The end of Covid’s career plans still stems from the US, EU and UK lack of workers


Chris Gray sees better than the widespread unemployment that is plaguing businesses in developed countries.

As the UK’s chief executive in Manpower, the census agency, he sees British companies raising wages, paying for education, retirement requirements – especially doing everything “to get arms and legs to do the job”, as he puts it.

In addition, Gray does not anticipate that unemployment will be reduced next week as the UK finishes the low-paying jobs it suffered during the Covid-19 epidemic – even though about 1m workers still lost government money. “It can’t move,” he said.

A similar issue is playing out in the US and the euro, where funding mechanisms are running out without any indication of incoming workers. The resulting unemployment crisis has shocked companies, adding to the scourge of epidemics chain problems, reduced growth, and in some cases, increased wages, which economists fear could lead to higher prices.

At present a decrease in income and compulsory remuneration is evident in the US. But they are also “a serious risk to the euro”, warned Daniel Kral, an economist at Oxford Economics.

Few expect this to happen. Restaurants and bars in the US, Greece, Israel, Britain and France complained that it would not be able to hire people earlier this year, when many workers were still at home and paid by the government.

But all US states are now abandoning profitable means, and businesses say a lack of staff still using them. In low-income areas such as construction, hospitality and food, unemployment is a major problem.

The same is true of the euro zone, where countries are beginning to reduce the scope of small-scale operational approaches such as France’s partielle.

“Basically, I don’t think so [the end of support schemes] it will be enough ”for labor markets to collapse in the eurozone, says Carsten Brzeski, an economist at ING.

Economists point to a number of factors that make it difficult for people to find work, although there are many who work hard.

One is that the mix of services provided has changed during the epidemic. Many people who find employment can become unemployed in areas where demand is growing rapidly, such as IT and logistics.

“Compulsory hospitality workers cannot drive,” said Claus Vistesen of Pantheon Macroeconomics.

Another problem is that many workers seem to have stopped working during the epidemic.

As of July, only 5% of euro workers were on temporary jobs, compared to a quarter of the peak of the epidemic. “There are not many people left” on charities, says Jessica Hinds of Capital Economics.

Hinds said the main thing is that people who have left workers have decided to return. By the first quarter of 2021, euro workers were 2.6m down from the previous epidemic, while US workers still had less than 2m.

The third reason, according to economists, is that Covid-19 exacerbated labor market problems before the epidemic.

In the UK, Brexit has reduced the number of migrant workers. Germany has an elderly population. In Spain and France, where digital unemployment has persisted for years, some taxes and inadequate education still create barriers to employment even when workers are in short supply.

François Villeroy de Galhau, governor of the Banque de France, has called it a “major economic crisis”. “There are no quicker and more important changes than adding staff,” he said this month.
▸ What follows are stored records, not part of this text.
(** C4: response normalisation is a four-way case split on the shape of the
    response: a dict with nonzero retcode raises, a dict with zero retcode is
    wrapped under its own stdout, a text containing "Error" raises, and any
    other text is wrapped under the caller's status label. *)
Theorem format_response_cases (resp : response) (msg : string) :
  match resp with
  | RespDict retcode stdout =>
      if decide (retcode = 0)
      then _format_response resp msg = Ok {[ stdout := resp ]}
      else _format_response resp msg = Raise (CommandExecutionError resp)
  | RespText text =>
      if str_in "Error" text
      then _format_response resp msg = Raise (CommandExecutionError resp)
      else _format_response resp msg = Ok {[ msg := resp ]}
  end.
Proof.
  destruct resp as [text | retcode stdout]; unfold _format_response.
  - destruct (str_in "Error" text); reflexivity.
  - destruct (decide (retcode = 0)) as [-> | Hne]; [reflexivity |].
    destruct (Z.eqb_spec retcode 0) as [Heq | _]; [contradiction | reflexivity].
Qed.

(** *** The state functions, step by step *)

Lemma state_check_log g k d log :
  exists ev, snd (state_check g k d log) = log ++ [ev]
             /\ is_listing ev = true /\ ev_host ev = Some (AStr "localhost").
Proof.
  destruct g, k; simpl; unfold_states; unfold_run;
    (eexists (CmdEvent _ _); split;
       [ repeat split_match; reflexivity | split; reflexivity ]).
Qed.

(** Every state function is its existence check followed, when the entity is
    not where the goal wants it and this is no dry run, by exactly one client
    call whose normalised result decides the record. *)
Lemma state_run_spec g k d log :
  exists ev0,
    snd (state_check g k d log) = log ++ [ev0]
    /\ is_listing ev0 = true
    /\ ev_host ev0 = Some (AStr "localhost")
    /\ match fst (state_check g k d log) with
       | Raise e => state_run g k d log = (Raise e, log ++ [ev0])
       | Ok found =>
           if converged g found then
             state_run g k d log = (Ok (noop_ret g k d), log ++ [ev0])
           else if opts_test then
             state_run g k d log = (Ok (pending_ret g k d), log ++ [ev0])
           else
             exists ev1,
               action_is (mutation_of g) ev1 = true
               /\ ev_host ev1 = Some (AStr "localhost")
               /\ state_run g k d log =
                    (match shell (ev_argv ev1) (ev_runas ev1) (log ++ [ev0]) with
                     | Raise e => Raise e
                     | Ok resp =>
                         match _format_response resp (status_label g) with
                         | Raise e => Raise e
                         | Ok result => Ok (applied_ret g d result)
                         end
                     end, log ++ [ev0; ev1])
       end.
Proof.
  destruct g, k; simpl; unfold_states; unfold applied_ret, noop_ret, pending_ret;
    unfold_run;
    (eexists (CmdEvent _ _); split; [ | split; [ | split ] ];
     [ repeat split_match; reflexivity | reflexivity | reflexivity | ]);
    simpl; repeat run_step.
Qed.

Lemma listing_not_mutating ev : is_listing ev = true -> is_mutating ev = false.
Proof.
  unfold is_mutating, is_listing, is_declare, is_delete, action_is.
  destruct (ev_action ev) as [a |]; [| discriminate].
  intros Ha. apply String.eqb_eq in Ha. subst a. reflexivity.
Qed.

Lemma listing_not_declare ev : is_listing ev = true -> is_declare ev = false.
Proof.
  intros Hl. apply listing_not_mutating in Hl.
  unfold is_mutating in Hl. apply orb_false_iff in Hl. tauto.
Qed.

Lemma listing_not_delete ev : is_listing ev = true -> is_delete ev = false.
Proof.
  intros Hl. apply listing_not_mutating in Hl.
  unfold is_mutating in Hl. apply orb_false_iff in Hl. tauto.
Qed.
(** * fiap-tech-challenge-auth: the four Lambda handlers over Cognito

    A shallow embedding of the handlers [authorize], [authenticate],
    [register] and [confirm] and of [calculateSecretHash].  Two versions of
    the handler module are in the repository and both are modelled:
    - [Part000]: src/unnamed/part_000 (the version with the [respond] helper);
    - [IndexTs]: src/src/index.ts, lines 1-201, and [IndexTsTail], the second
      [authenticate] of the same file (lines 245-302).

    JavaScript values are modelled as they reach the handlers: strings are
    lists of UTF-16 code units, [JSON.parse] is a parser of the JSON grammar
    (ECMA-404) returning [None] where the engine throws a SyntaxError, and the
    call to Cognito is an [Await] node of a small program type, so that
    whether, and with which parameters, the provider is called is visible in
    the term the handler returns. *)

From Stdlib Require Import ZArith List String Ascii Bool Lia Setoid.
Import ListNotations.
Local Open Scope Z_scope.
Set Warnings "-register-all".

(** ** JavaScript strings and values *)

(** A JavaScript string: its UTF-16 code units. *)
Definition jsstring := list Z.

(** A string literal of the source, all of whose characters are ASCII. *)
Fixpoint js (s : string) : jsstring :=
  match s with
  | EmptyString => []
  | String c r => Z.of_nat (nat_of_ascii c) :: js r
  end.

Fixpoint jsstring_eqb (a b : jsstring) : bool :=
  match a, b with
  | [], [] => true
  | x :: a', y :: b' => (x =? y) && jsstring_eqb a' b'
  | _, _ => false
  end.

(** The values [JSON.parse] produces (plus [undefined]).  A number is kept as
    the decimal [m * 10^e] written in the text; the engine rounds it to a
    double, and the only facts about that double used by the handlers are
    whether it is zero and its [Number::toString] text. *)
Inductive jsval : Type :=
| JUndefined
| JNull
| JBool (b : bool)
| JNumber (m e : Z)
| JString (s : jsstring)
| JArray (elems : list jsval)
| JObject (fields : list (jsstring * jsval)).

(** The double nearest to [m * 10^e] is [0] (or [-0]) iff [m = 0] or
    [|m| * 10^e <= 2^-1075] (round to nearest, ties to even). *)
Definition number_is_zero (m e : Z) : bool :=
  (m =? 0) || ((e <? 0) && (Z.abs m * 2 ^ 1075 <=? 10 ^ (- e))).

(** ToBoolean, the test behind [!x] and [x || y]. *)
Definition truthy (v : jsval) : bool :=
  match v with
  | JUndefined | JNull => false
  | JBool b => b
  | JNumber m e => negb (number_is_zero m e)
  | JString s => negb (jsstring_eqb s [])
  | JArray _ | JObject _ => true
  end.

(** A [string | undefined] (or [string | null]) field: [!x]. *)
Definition opt_string_missing (x : option jsstring) : bool :=
  match x with
  | None => true
  | Some s => jsstring_eqb s []
  end.

(** [x || d] for [x : string | undefined] and a string [d]. *)
Definition or_default (x : option jsstring) (d : jsstring) : jsstring :=
  match x with
  | Some s => if jsstring_eqb s [] then d else s
  | None => d
  end.

(** Property lookup [v.k] on a value returned by [JSON.parse].  Objects built
    by [JSON.parse] keep the last of duplicated keys; none of the keys read
    by the handlers is on [Object.prototype], [Array.prototype],
    [String.prototype], [Number.prototype] or [Boolean.prototype]. *)
Definition get_property (v : jsval) (k : jsstring) : jsval :=
  match v with
  | JObject fields =>
      match find (fun kv => jsstring_eqb (fst kv) k) (rev fields) with
      | Some (_, x) => x
      | None => JUndefined
      end
  | _ => JUndefined
  end.

Definition has_own_property (v : jsval) (k : jsstring) : bool :=
  match v with
  | JObject fields => existsb (fun kv => jsstring_eqb (fst kv) k) fields
  | _ => false
  end.

(** ** JSON.parse *)

Definition is_ws (c : Z) : bool :=
  (c =? 9) || (c =? 10) || (c =? 13) || (c =? 32).

Fixpoint skip_ws (s : list Z) : list Z :=
  match s with
  | c :: r => if is_ws c then skip_ws r else s
  | [] => []
  end.

Definition is_digit (c : Z) : bool := (48 <=? c) && (c <=? 57).

Definition hex_value (c : Z) : option Z :=
  if (48 <=? c) && (c <=? 57) then Some (c - 48)
  else if (97 <=? c) && (c <=? 102) then Some (c - 87)
  else if (65 <=? c) && (c <=? 70) then Some (c - 55)
  else None.

Definition hex4 (a b c d : Z) : option Z :=
  match hex_value a, hex_value b, hex_value c, hex_value d with
  | Some x, Some y, Some z, Some w => Some (((x * 16 + y) * 16 + z) * 16 + w)
  | _, _, _, _ => None
  end.

(** The characters of a JSON string after its opening quote; returns the
    decoded string and the text after the closing quote. *)
Fixpoint parse_string_chars (s : list Z) (acc : list Z)
  : option (jsstring * list Z) :=
  match s with
  | [] => None
  | c :: r =>
      if c =? 34 then Some (rev acc, r)
      else if c =? 92 then
        match r with
        | [] => None
        | e :: r' =>
            if e =? 34 then parse_string_chars r' (34 :: acc)
            else if e =? 92 then parse_string_chars r' (92 :: acc)
            else if e =? 47 then parse_string_chars r' (47 :: acc)
            else if e =? 98 then parse_string_chars r' (8 :: acc)
            else if e =? 102 then parse_string_chars r' (12 :: acc)
            else if e =? 110 then parse_string_chars r' (10 :: acc)
            else if e =? 114 then parse_string_chars r' (13 :: acc)
            else if e =? 116 then parse_string_chars r' (9 :: acc)
            else if e =? 117 then
              match r' with
              | a :: b :: c' :: d :: r'' =>
                  match hex4 a b c' d with
                  | Some u => parse_string_chars r'' (u :: acc)
                  | None => None
                  end
              | _ => None
              end
            else None
        end
      else if c <? 32 then None
      else parse_string_chars r (c :: acc)
  end.

(** The longest prefix of decimal digits. *)
Fixpoint span_digits (s : list Z) : list Z * list Z :=
  match s with
  | c :: r =>
      if is_digit c then let (ds, rest) := span_digits r in (c :: ds, rest)
      else ([], s)
  | [] => ([], [])
  end.

Definition digits_value (ds : list Z) : Z :=
  fold_left (fun acc d => acc * 10 + (d - 48)) ds 0.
An important question is whether the decline in employment leads to interest rates which encourage inflation. This depends on the outcome of various measures that the US and Europe provided to workers and companies through the epidemic.

The U.S. paid compensation directly to workers, in case they were fired. Although unemployment in the US has risen sharply since the 1930s The Great Depression, this has left companies free to restructure – which would allow the economy to rebuild strongly.

The EU and the UK took a different approach, and offered funding to companies to retain their employees, thinking that this would allow businesses to restart as soon as the closure ends.

Both approaches cost billions of governments. Today, however, unemployment in the US is “no different” from in Europe, says Adam Posen of the Peterson Institute of Economics.

As Larry Summers, a former U.S. secretary of finance, told the Financial Times last week: “We have a large number of people who have resigned, are overworked and all employers in the United States are complaining about unemployment.”

Excessive price pressures could lead to higher inflation in the US over the long term, OECD was warned last week. The Bank of England also believes that UK wages are rising faster than the epidemic “before the establishment of the labor market”.

However, some economists consider rising wages to be a viable option. In the eurozone, where inflation is less of a concern than in the US or UK, Oxford Economics’ Kral said a shortage of workers could force governments to promote education for those who have been unable to work for a long time and move to another country.

Higher pay in the euro zone also helps southern countries compete, he said, overcoming a temporary problem in the bloc.

Ignacio de la Torre, an economist at Arcano Partners, also believes that a quick pay rise could help keep businesses afloat. While it can hurt the company’s profits, it can increase consumer confidence and waste money.

“Over the past 40, 50 years the capital market has benefited tremendously,” he said. “We are in history right now… Work is gaining momentum.”